Still, the natural disaster damage to the Japanese economy and potential supply chain disruptions; the oil price uncertainties of the North African and Middle East political disruptions; and the continuing problems of euro-zone sovereign debt raise concerns about whether the pace of economic growth can be sustained.

Below the surface of accelerating employment growth, the nation and New Jersey are still afflicted with bottom-heavy job growth: employment gains have primarily been taking place in below-average-paying industrial sectors.

For example, three of the four key sectors containing above-average-paying, knowledge-based jobs that are mainly housed in office buildings experienced employment losses in the first quarter of 2011: information (-13,000 jobs), finance and insurance (-18,100) and management of companies and enterprises (-800 jobs). Only professional, scientific, and technical services realized a gain (+59,500 jobs). Combined, the four sectors added just 28,400 jobs across the country. That’s just five percent of all the private-sector employment gains in the United States in the first quarter of this year.

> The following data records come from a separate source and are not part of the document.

(* ===== verification/Jiggler.v ===== *)
(** * The mouse jiggler (jiggler.rs)

    The settings, the task that moves the mouse of an idle device, and when it is
    awake.  Time is in milliseconds.  Several tasks can be there: [run] asks
    whether one is running, but only the task itself says so.  A turn of a task is
    cut at its awaits: the four reports of a move take time. *)

From S2P Require Import Prelude.

Definition INACTIVITY_LIMIT_MIN : Z := 30.

Record JigglerConfig := mkJigglerConfig {
  inactivity_limit_seconds : Z; jitter_percentage : Z; schedule_cron_tab : string; timezone : option string }.

Definition jiggler_config_default : JigglerConfig := mkJigglerConfig 60 25 "0 * * * * *" (Some "UTC").

(** ** The last input of the user (hardware/usb/mod.rs) *)

Record InputClock := mkInput { input_base : option Z; last_user_input_secs : Z }.

Definition secs (ms : Z) : Z := ms / 1000.

(** The base is the moment it is first asked for. *)
Definition note_user_input (now : Z) (i : InputClock) : InputClock :=
  let base := default now (input_base i) in
  mkInput (Some base) (Z.max 1 (Z.min (secs (now - base)) (2 ^ 32 - 1))).

Definition seconds_since_last_user_input (now : Z) (i : InputClock) : Z :=
  if (last_user_input_secs i =? 0)%Z then u64_max
  else Z.max 0 (secs (now - default now (input_base i)) - last_user_input_secs i).

(** ** Tasks *)

(** Spawned; asleep or moving the mouse, with its settings and the time of its
    last move. *)
Inductive JiggleTask : Type :=
| Spawned
| Asleep (cfg : JigglerConfig) (last_action wake : Z)
| Moving (cfg : JigglerConfig) (input_offset : Z).

Record Jiggler := mkJiggler {
  jg_config : JigglerConfig;
  jg_enabled : bool;
  jg_running : bool;
  jg_config_update : bool;
  jg_tasks : list JiggleTask;
  jg_now : Z;
  jg_input : InputClock;
  jg_session : bool;
  jg_moves : list Z (** when moves began, the latest first *) }.

Definition set_jg_config x j := mkJiggler x (jg_enabled j) (jg_running j) (jg_config_update j) (jg_tasks j) (jg_now j) (jg_input j) (jg_session j) (jg_moves j).
Definition set_jg_enabled x j := mkJiggler (jg_config j) x (jg_running j) (jg_config_update j) (jg_tasks j) (jg_now j) (jg_input j) (jg_session j) (jg_moves j).
Definition set_jg_running x j := mkJiggler (jg_config j) (jg_enabled j) x (jg_config_update j) (jg_tasks j) (jg_now j) (jg_input j) (jg_session j) (jg_moves j).
Definition set_jg_update x j := mkJiggler (jg_config j) (jg_enabled j) (jg_running j) x (jg_tasks j) (jg_now j) (jg_input j) (jg_session j) (jg_moves j).
Definition set_jg_tasks x j := mkJiggler (jg_config j) (jg_enabled j) (jg_running j) (jg_config_update j) x (jg_now j) (jg_input j) (jg_session j) (jg_moves j).
Definition set_jg_now x j := mkJiggler (jg_config j) (jg_enabled j) (jg_running j) (jg_config_update j) (jg_tasks j) x (jg_input j) (jg_session j) (jg_moves j).
Definition set_jg_input x j := mkJiggler (jg_config j) (jg_enabled j) (jg_running j) (jg_config_update j) (jg_tasks j) (jg_now j) x (jg_session j) (jg_moves j).
Definition set_jg_session x j := mkJiggler (jg_config j) (jg_enabled j) (jg_running j) (jg_config_update j) (jg_tasks j) (jg_now j) (jg_input j) x (jg_moves j).
Definition set_jg_moves x j := mkJiggler (jg_config j) (jg_enabled j) (jg_running j) (jg_config_update j) (jg_tasks j) (jg_now j) (jg_input j) (jg_session j) x.

Definition jiggler_run (j : Jiggler) : Jiggler := if jg_running j then j else set_jg_tasks (jg_tasks j ++ [Spawned]) j.

(** [Jiggler::new]. *)
Definition jiggler_new (cfg : JigglerConfig) (enabled : bool) (now : Z) : Jiggler :=
  let j := mkJiggler cfg enabled false false [] now (mkInput None 0) false [] in
  if enabled then jiggler_run j else j.

Definition get_enable (j : Jiggler) : bool := jg_enabled j.
Definition get_config (j : Jiggler) : JigglerConfig := jg_config j.

(** The configuration is saved last: what fails then has taken effect. *)
Definition set_enable (saved : Result string unit) (enable : bool) (j : Jiggler) : Jiggler * Result string unit :=
  let j := set_jg_enabled enable j in
  (if enable then jiggler_run j else j, saved).

Definition set_config (saved : Result string unit) (cfg : JigglerConfig) (j : Jiggler) : Jiggler * Result string unit :=
  (set_jg_update true (set_jg_config cfg j), saved).

(** *** The functions of the module: [None] before [init]. *)

Definition NOT_INITIALIZED : string := "Jiggler not initialized".

Definition get_jiggler_enabled (j : option Jiggler) : Result string bool := result_map get_enable (ok_or j NOT_INITIALIZED).
Definition get_jiggler_config (j : option Jiggler) : Result string JigglerConfig := result_map get_config (ok_or j NOT_INITIALIZED).

Definition set_jigglers (saved : Result string unit) (enable : bool) (j : option Jiggler) : option Jiggler * Result string unit :=
  match j with
  | None => (None, Err NOT_INITIALIZED)
  | Some j => let '(j, r) := set_enable saved enable j in (Some j, r)
  end.

Definition set_jiggler_config (saved : Result string unit) (cfg : JigglerConfig) (j : option Jiggler) : option Jiggler * Result string unit :=
  if (inactivity_limit_seconds cfg <? INACTIVITY_LIMIT_MIN)%Z then (j, Err "Inactivity limit must be at least 30 seconds")
  else match j with
       | None => (None, Err NOT_INITIALIZED)
       | Some j => let '(j, r) := set_config saved cfg j in (Some j, r)
       end.

(** ** The task *)

Definition limit_time (cfg : JigglerConfig) : Z := Z.max (inactivity_limit_seconds cfg) INACTIVITY_LIMIT_MIN.

Definition input_offset (j : Jiggler) : Z :=
  if jg_session j then seconds_since_last_user_input (jg_now j) (jg_input j) else u64_max.

(** Asleep until the limit can be reached. *)
Definition go_to_sleep (cfg : JigglerConfig) (last_action offset now : Z) : JiggleTask :=
  let progress := Z.min (Z.min offset (limit_time cfg)) (secs (now - last_action)) in
  Asleep cfg last_action (now + 1000 * (limit_time cfg - progress)).

Definition put_task (i : nat) (t : JiggleTask) (j : Jiggler) : Jiggler := set_jg_tasks (<[i := t]> (jg_tasks j)) j.

(** A turn of the loop up to its first await. *)
Definition turn (i : nat) (cfg : JigglerConfig) (last_action : Z) (j : Jiggler) : Jiggler :=
  if negb (jg_enabled j) then set_jg_running false (set_jg_tasks (take i (jg_tasks j) ++ drop (S i) (jg_tasks j)) j)
  else
    let cfg := if jg_config_update j then jg_config j else cfg in
    let j := set_jg_update false j in
    let offset := input_offset j in
    if (limit_time cfg <=? offset)%Z && (limit_time cfg <=? secs (jg_now j - last_action))%Z
    then put_task i (Moving cfg offset) (set_jg_moves (jg_now j :: jg_moves j) j)
    else put_task i (go_to_sleep cfg last_action offset (jg_now j)) j.

Inductive JigglerEvent : Type :=
| Pass (ms : Z) (** time *)
| UserInput
| Sessions (any : bool)
| SetEnable (saved : Result string unit) (enable : bool)
| SetConfig (saved : Result string unit) (cfg : JigglerConfig)
| Start (i : nat)
| Wake (i : nat)
| Moved (i : nat).

Definition jiggler_step (e : JigglerEvent) (j : Jiggler) : option Jiggler :=
  match e with
  | Pass ms => if (ms <? 0)%Z then None else Some (set_jg_now (jg_now j + ms) j)
  | UserInput => Some (set_jg_input (note_user_input (jg_now j) (jg_input j)) j)
  | Sessions any => Some (set_jg_session any j)
  | SetEnable saved enable => (set_jigglers saved enable (Some j)).1
  | SetConfig saved cfg => (set_jiggler_config saved cfg (Some j)).1
  | Start i =>
      match jg_tasks j !! i with
      | Some Spawned => Some (turn i (jg_config j) (jg_now j) (set_jg_running true j))
      | _ => None
      end
  | Wake i =>
      match jg_tasks j !! i with
      | Some (Asleep cfg last_action wake) => if (wake <=? jg_now j)%Z then Some (turn i cfg last_action j) else None
      | _ => None
      end
  | Moved i =>
      match jg_tasks j !! i with
      | Some (Moving cfg offset) => Some (put_task i (go_to_sleep cfg (jg_now j) offset (jg_now j)) j)
      | _ => None
      end
  end.

Fixpoint jiggler_events (es : list JigglerEvent) (j : Jiggler) : option Jiggler :=
  match es with
  | [] => Some j
  | e :: es => match jiggler_step e j with Some j => jiggler_events es j | None => None end
  end.

(** ** Laws *)

Lemma secs_le a b : (a <= b)%Z -> (secs a <= secs b)%Z.
Proof. intros. unfold secs. apply Z.div_le_mono; lia. Qed.

Lemma secs_shift a n : secs (a + 1000 * n) = (secs a + n)%Z.
Proof. unfold secs. rewrite Z.mul_comm. by rewrite Z.div_add. Qed.

(** The input clock has counted the last input: false only in the second of the
    very first one. *)
Definition clocked (j : Jiggler) : Prop :=
  last_user_input_secs (jg_input j) = 0%Z
  \/ ∃ b, input_base (jg_input j) = Some b /\ (last_user_input_secs (jg_input j) <= secs (jg_now j - b))%Z.

(** How long the device has been idle grows with the time. *)
Lemma offset_after j j' n :
  clocked j -> jg_input j' = jg_input j -> jg_session j' = jg_session j -> (jg_now j + 1000 * n <= jg_now j')%Z ->
  input_offset j = u64_max /\ input_offset j' = u64_max \/ (input_offset j + n <= input_offset j')%Z.
Proof.
  intros Hb Ei Es Hn. unfold input_offset, seconds_since_last_user_input. rewrite Ei, Es.
  destruct (jg_session j); [|by left]. destruct (Z.eqb_spec (last_user_input_secs (jg_input j)) 0); [by left|]. right.
  destruct Hb as [|(b & Hb & Hle)]; [done|]. rewrite Hb. cbn.
  assert (secs (jg_now j - b) + n <= secs (jg_now j' - b))%Z by (rewrite <- secs_shift; apply secs_le; lia). lia.
Qed.

Lemma limit_min cfg : (INACTIVITY_LIMIT_MIN <= limit_time cfg)%Z.
Proof. unfold limit_time. lia. Qed.

(** A move: only of a device that is switched on and idle for the limit. *)
Lemma turn_spec i cfg la j :
  i < length (jg_tasks j) ->
  let j' := turn i cfg la j in
  let cfg' := if jg_config_update j then jg_config j else cfg in
  jg_enabled j = true ->
  (limit_time cfg' <= input_offset j)%Z /\ (limit_time cfg' <= secs (jg_now j - la))%Z
     /\ jg_moves j' = jg_now j :: jg_moves j /\ jg_tasks j' !! i = Some (Moving cfg' (input_offset j))
  \/ (limit_time cfg' > input_offset j \/ limit_time cfg' > secs (jg_now j - la))%Z
     /\ jg_moves j' = jg_moves j /\ jg_tasks j' !! i = Some (go_to_sleep cfg' la (input_offset j) (jg_now j)).
Proof.
  intros Hi j' cfg' He. unfold j', turn. rewrite He. cbn [negb]. fold cfg'.
  change (input_offset (set_jg_update false j)) with (input_offset j). change (jg_now (set_jg_update false j)) with (jg_now j).
  destruct (Z.leb_spec (limit_time cfg') (input_offset j)), (Z.leb_spec (limit_time cfg') (secs (jg_now j - la))); cbn [andb];
    [left|right|right|right]; (split_and!; cbn; [lia|try done..]); by apply list_lookup_insert_eq.
Qed.

Lemma turn_off_moves i cfg la j : jg_enabled j = false -> jg_moves (turn i cfg la j) = jg_moves j.
Proof. intros He. unfold turn. by rewrite He. Qed.

(** Moves are only made by a device that is switched on, has been without input
    of a user for at least thirty seconds or has no session, and by a task whose
    last move was as long ago. *)
Theorem moves_are_idle e j j' :
  jiggler_step e j = Some j' -> jg_moves j' <> jg_moves j ->
  jg_enabled j = true /\ jg_moves j' = jg_now j :: jg_moves j /\ (INACTIVITY_LIMIT_MIN <= input_offset j)%Z
  /\ ∃ i cfg la w, e = Wake i /\ jg_tasks j !! i = Some (Asleep cfg la w) /\ (INACTIVITY_LIMIT_MIN <= secs (jg_now j - la))%Z.
Proof.
  intros E Hm. destruct e as [ms| |any|saved en|saved cfg|i|i|i]; cbn in E.
  - destruct (ms <? 0)%Z; [done|]. by injection E as <-.
  - by injection E as <-.
  - by injection E as <-.
  - injection E as <-. exfalso. apply Hm. unfold jiggler_run. destruct en; [|done]. by case_match.
  - unfold set_jiggler_config in E. destruct (_ <? _)%Z; by injection E as <-.
  - destruct (jg_tasks j !! i) as [[| |]|] eqn:Ht; try done. injection E as <-. exfalso.
    destruct (jg_enabled j) eqn:He; [|by rewrite turn_off_moves in Hm].
    destruct (turn_spec i (jg_config j) (jg_now j) (set_jg_running true j) (lookup_lt_Some _ _ _ Ht) He) as [(_ & H2 & _)|(_ & H2 & _)].
    + cbn [jg_now set_jg_running] in H2. rewrite Z.sub_diag in H2. change (secs 0) with 0%Z in H2.
      match type of H2 with (limit_time ?c <= _)%Z => pose proof (limit_min c) as Hl end. unfold INACTIVITY_LIMIT_MIN in Hl. lia.
    + by rewrite H2 in Hm.
  - destruct (jg_tasks j !! i) as [[|cfg la w|]|] eqn:Ht; try done. destruct (w <=? jg_now j)%Z; [|done]. injection E as <-.
    destruct (jg_enabled j) eqn:He; [|by rewrite turn_off_moves in Hm].
    destruct (turn_spec i cfg la j (lookup_lt_Some _ _ _ Ht) He) as [(H1 & H2 & H3 & _)|(_ & H2 & _)]; [|by rewrite H2 in Hm].
    pose proof (limit_min (if jg_config_update j then jg_config j else cfg)). split_and!; [done|done|lia|].
    exists i, cfg, la, w. split_and!; [done|done|lia].
  - destruct (jg_tasks j !! i) as [[| |cfg off]|]; try done. by injection E as <-.
Qed.

(** A task that sleeps because the device was not idle long enough sleeps at most
    the limit, and if there is no input until it wakes it moves the mouse then. *)
Theorem idle_is_moved i cfg la w j j1 :
  jg_tasks j !! i = Some (Asleep cfg la w) -> jg_enabled j = true -> jg_config_update j = false -> clocked j ->
  (la <= jg_now j)%Z -> (limit_time cfg <= u64_max)%Z -> jiggler_step (Wake i) j = Some j1 ->
  jg_moves j1 = jg_now j :: jg_moves j
  \/ ∃ w', jg_tasks j1 !! i = Some (Asleep cfg la w') /\ (w' <= jg_now j + 1000 * limit_time cfg)%Z
     /\ ∀ j2, jg_tasks j2 !! i = Some (Asleep cfg la w') -> (w' <= jg_now j2)%Z -> jg_input j2 = jg_input j -> jg_session j2 = jg_session j ->
        jg_enabled j2 = true -> jg_config_update j2 = false ->
        ∃ j3, jiggler_step (Wake i) j2 = Some j3 /\ jg_moves j3 = jg_now j2 :: jg_moves j2.
Proof.
  intros Ht He Hu Hck Hla Hmax E. cbn in E. rewrite Ht in E. destruct (w <=? jg_now j)%Z; [|done]. injection E as <-.
  destruct (turn_spec i cfg la j (lookup_lt_Some _ _ _ Ht) He) as [(_ & _ & H3 & _)|(H1 & _ & H3)]; [by left|right].
  rewrite Hu in H1, H3. eexists. split; [exact H3|]. set (pr := Z.min (Z.min (input_offset j) (limit_time cfg)) (secs (jg_now j - la))).
  assert (Hoff : (0 <= input_offset j)%Z).
  { unfold input_offset, seconds_since_last_user_input. destruct (jg_session j); [destruct (_ =? _)%Z|]; unfold u64_max; lia. }
  assert (Hsec : (0 <= secs (jg_now j - la))%Z) by (unfold secs; apply Z.div_pos; lia). pose proof (limit_min cfg) as Hlim. unfold INACTIVITY_LIMIT_MIN in Hlim.
  split; [unfold pr; lia|]. intros j2 Ht2 Hw Hi2 Hs2 He2 Hu2. cbn [jiggler_step]. rewrite Ht2.
  apply Z.leb_le in Hw as Hw'. rewrite Hw'. eexists. split; [done|]. fold pr in Hw.
  destruct (turn_spec i cfg la j2 (lookup_lt_Some _ _ _ Ht2) He2) as [(_ & _ & H4 & _)|(H4 & _)]; [done|]. exfalso. rewrite Hu2 in H4.
  assert (Hs' : (secs (jg_now j - la) + (limit_time cfg - pr) <= secs (jg_now j2 - la))%Z) by (rewrite <- secs_shift; apply secs_le; lia).
  destruct (offset_after j j2 (limit_time cfg - pr) Hck Hi2 Hs2 Hw) as [[_ Ho]|Ho]; unfold pr in *; lia.
Qed.

(** ** Runs *)

Definition slow_jiggling : JigglerConfig := mkJigglerConfig 3600 25 "0 * * * * *" None.

(** Two requests to switch on before the task has run leave two tasks, and only
    one of them learns of new settings: the other goes on with the old ones. *)
Lemma two_jigglers :
  (fun j => (length (jg_tasks j), jg_config j, jg_moves j)) <$>
    jiggler_events [SetEnable (Ok tt) true; SetEnable (Ok tt) true; Start 0; Start 1; SetConfig (Ok tt) slow_jiggling;
                    Pass 60000; Wake 0; Wake 1; Moved 1; Pass 60000; Wake 1] (jiggler_new jiggler_config_default false 0)
  = Some (2, slow_jiggling, [120000; 60000]%Z).
Proof. vm_compute. reflexivity. Qed.

(** A setting that could not be saved has taken effect. *)
Lemma unsaved_switch_jiggles :
  let '(j, r) := set_jigglers (Err "save") true (Some (jiggler_new jiggler_config_default false 0)) in
  r = Err "save" /\ jg_enabled <$> j = Some true.
Proof. by split. Qed.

The largest employment gains, in contrast, were achieved by administrative support, waste management/remediation services (+113,800 jobs), manufacturing (+101,000 jobs), health care (+96,500 jobs), wholesale and retail trade (+81,000 jobs), and accommodation and food services (+80,300 jobs). With the exception of manufacturing, these are below-average-paying jobs. The vast middle-market white-collar job sector has yet to become a full participant in the overall labor market recovery. This national dynamic has also weighed heavily on New Jersey’s job recovery. A key question in the months ahead is whether the composition of the employment rebound will expand to include the major white collar sectors.